PROBLEM TO WORK ON: Given the entries that follow, write out exactly the lines starting at the one containing "match pg_uuid uid, pg_uuid aid with" and ending at the one containing "groups the user is in. *)", both ends included, and only those.

DATA:
(** The grants of a report: [name] is the subject's, [None] when an inner join
    leaves the row out. *)
Definition grant_record (t : tables) (name : grant_key → option bytes) (g : grant_key * grant_row) : option GrantRecord :=
  a ← t_assets t !! g_asset g.1;
  n ← name g.1;
  Some (MkGrantRecord (g_type g.1) (g_subject g.1) n (g_asset g.1) (p_name a) (g_action g.1) (g_effect g.2) (g_created_at g.2)).
Definition grant_records (t : tables) (which : grant_key → bool) (name : grant_key → option bytes) : list GrantRecord :=
  omap (grant_record t name) (List.filter (λ g, which g.1) (map_to_list (t_grants t))).
(** [ORDER BY a.name, ag.action], and with the subject before them. *)
Definition by_asset (l : list GrantRecord) : list GrantRecord := order_text gt_AssetName (order_text gt_Action l).
Definition by_subject (l : list GrantRecord) : list GrantRecord :=
  order_text gt_SubjectType (order_text gt_SubjectName (order_text gt_Action l)).
Definition group_name (t : tables) (k : grant_key) : option bytes := gr_name <$> t_groups t !! g_subject k.
Definition user_name (t : tables) (k : grant_key) : option bytes := u_username <$> t_users t !! g_subject k.
Definition subject_name (t : tables) (k : grant_key) : option bytes :=
  Some (default (g_subject k)
    (if bool_decide (g_type k = §"user") then user_name t k
     else if bool_decide (g_type k = §"group") then group_name t k else None)).

Definition ListGroupGrants (groupID : bytes) : M store (list GrantRecord) :=
  let gid := TrimSpace groupID in
  existing (given gid) §"group id is required" (groupExists gid) ErrGroupNotFound
    (read_by_id §"list group grants" gid (λ t g, by_asset
      (grant_records t (λ k, bool_decide (g_type k = §"group") && bool_decide (g_subject k = g)) (group_name t)))).
Definition ListAssetGrants (assetID : bytes) : M store (list GrantRecord) :=
  let aid := TrimSpace assetID in
  existing (given aid) §"asset id is required" (assetExists aid) ErrAssetNotFound
    (read_by_id §"list asset grants" aid (λ t a, by_subject
      (grant_records t (λ k, bool_decide (g_asset k = a)) (subject_name t)))).
Definition ListUserDirectGrants (userID : bytes) : M store (list GrantRecord) :=
  let uid := TrimSpace userID in
  existing (given uid) §"user id is required" (userExists uid) ErrUserNotFound
    (read_by_id §"list user grants" uid (λ t u, by_asset
      (grant_records t (λ k, bool_decide (g_type k = §"user") && bool_decide (g_subject k = u)) (user_name t)))).

Definition count {K V} `{Countable K} (p : K → bool) (m : gmap K V) : Z :=
  zlen (List.filter (λ e, p e.1) (map_to_list m)).
Definition ListAssets : M store (list AssetSummary) :=
  wrap_err §"list assets" (query (λ _ _ t,
    inl (order_text asu_Name (map (λ p : bytes * point_row,
           MkAssetSummary p.1 (p_name p.2) (p_type p.2) (p_host p.2) (p_port p.2)
             (count (λ k, bool_decide (g_asset k = p.1)) (t_grants t))
             (count (λ k : bytes * bytes, bool_decide (k.1 = p.1)) (t_credentials t)))
         (List.filter (λ p, is_live p.2) (map_to_list (t_assets t)))), t))).

(** ** Roles *)

Definition role_of (roleName : bytes) : M store bytes := λ s,
  match roleIDByName roleName s with
  | (Err e, s') => (Err (if errors_is e §"pgx.ErrNoRows" then ErrRoleNotFound else e), s')
  | r => r
  end.
Definition change_role (msg userID roleName : bytes) (q : tables → bytes → bytes → (unit * tables) + error) : M store unit :=
  let uid := TrimSpace userID in
  let role := TrimSpace roleName in
  existing (given uid && given role) §"user id and role name are required" (userExists uid) ErrUserNotFound
    (let! roleID := role_of role in
     wrap_err msg (query (λ _ _ t, match pg_uuid uid with Some u => q t u roleID | None => inr pg_bad_uuid end))).
Definition AssignRoleToUser (userID roleName : bytes) : M store unit :=
  change_role §"assign role to user" userID roleName (λ t u r,
    if bool_decide (is_Some (t_users t !! u)) && bool_decide (is_Some (t_roles t !! r))
    then inl (tt, with_user_roles t ({[(u, r)]} ∪ t_user_roles t)) else inr pg_constraint).
Definition RemoveRoleFromUser (userID roleName : bytes) : M store unit :=
  change_role §"remove role from user" userID roleName (λ t u r,
    inl (tt, with_user_roles t (t_user_roles t ∖ {[(u, r)]}))).

(** ** Grants *)

Definition GrantUserAllow (userID assetID action : bytes) (createdBy : option bytes) : M store unit :=
  let uid := TrimSpace userID in
  let aid := TrimSpace assetID in
  let act := TrimSpace action in
  guard! given uid && given aid && given act else Errorf §"user id, asset id, and action are required" in
  existing (isSupportedAction act) (§"unsupported action: " ++ act) (userExists uid) ErrUserNotFound
    (let! exists_ := assetExists aid in
     guard! exists_ else ErrAssetNotFound in
     let! assetType := assetTypeByID aid in
     guard! isActionAllowedForAssetType act assetType
       else Errorf (§"action " ++ Quote act ++ §" is not allowed for asset type " ++ Quote assetType) in
     wrap_err §"grant user allow access" (query (λ now _ t,
       match pg_uuid uid, pg_uuid aid, (match createdBy with Some c => Some <$> pg_uuid c | None => Some None end) with
       | Some u, Some a, Some by_ =>
           if bool_decide (is_Some (t_assets t !! a))
              && match by_ with Some c => bool_decide (is_Some (t_users t !! c)) | None => true end
           then inl (tt, allow_grant t now (GrantKey §"user" u a act) by_)
           else inr pg_constraint
       | _, _, _ => inr pg_bad_uuid
       end))).
Definition RevokeUserAllow (userID assetID action : bytes) : M store unit :=
  let uid := TrimSpace userID in
  let aid := TrimSpace assetID in
  let act := TrimSpace action in
  existing (given uid && given aid && given act) §"user id, asset id, and action are required" (userExists uid) ErrUserNotFound
    (wrap_err §"revoke user allow access" (query (λ _ _ t,
       match pg_uuid uid, pg_uuid aid with
       | Some u, Some a =>
           if pg_text act then inl (tt, with_grants t (delete (GrantKey §"user" u a act) (t_grants t))) else inr pg_bad_text
       | _, _ => inr pg_bad_uuid
       end))).

(** ** Effective access *)

(** The two halves of the [UNION ALL]: the user's own grants, and those of the
    groups the user is in. *)
Definition direct_row (t : tables) (user : bytes) (g : grant_key * grant_row) : option effectiveAccessRow :=
  if bool_decide (g_effect g.2 = §"allow") && bool_decide (g_type g.1 = §"user") && bool_decide (g_subject g.1 = user)
  then (λ a, EffectiveRow (g_asset g.1) (p_name a) (g_action g.1) §"direct") <$> t_assets t !! g_asset g.1 else None.
Definition group_row_of (t : tables) (user : bytes) (g : grant_key * grant_row) : option effectiveAccessRow :=
  if bool_decide (g_effect g.2 = §"allow") && bool_decide (g_type g.1 = §"group")
     && bool_decide ((user, g_subject g.1) ∈ t_user_groups t)
  then a ← t_assets t !! g_asset g.1; n ← group_name t g.1;
       Some (EffectiveRow (g_asset g.1) (p_name a) (g_action g.1) (§"group:" ++ n))
  else None.
Definition effective_rows (t : tables) (user : bytes) : list effectiveAccessRow :=
  let grants := map_to_list (t_grants t) in
  order_text er_assetName (order_text er_action (order_text er_source
    (omap (direct_row t user) grants ++ omap (group_row_of t user) grants))).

EXERCISE SOLUTION:
       match pg_uuid uid, pg_uuid aid with
       | Some u, Some a =>
           if pg_text act then inl (tt, with_grants t (delete (GrantKey §"user" u a act) (t_grants t))) else inr pg_bad_text
       | _, _ => inr pg_bad_uuid
       end))).

(** ** Effective access *)

(** The two halves of the [UNION ALL]: the user's own grants, and those of the
    groups the user is in. *)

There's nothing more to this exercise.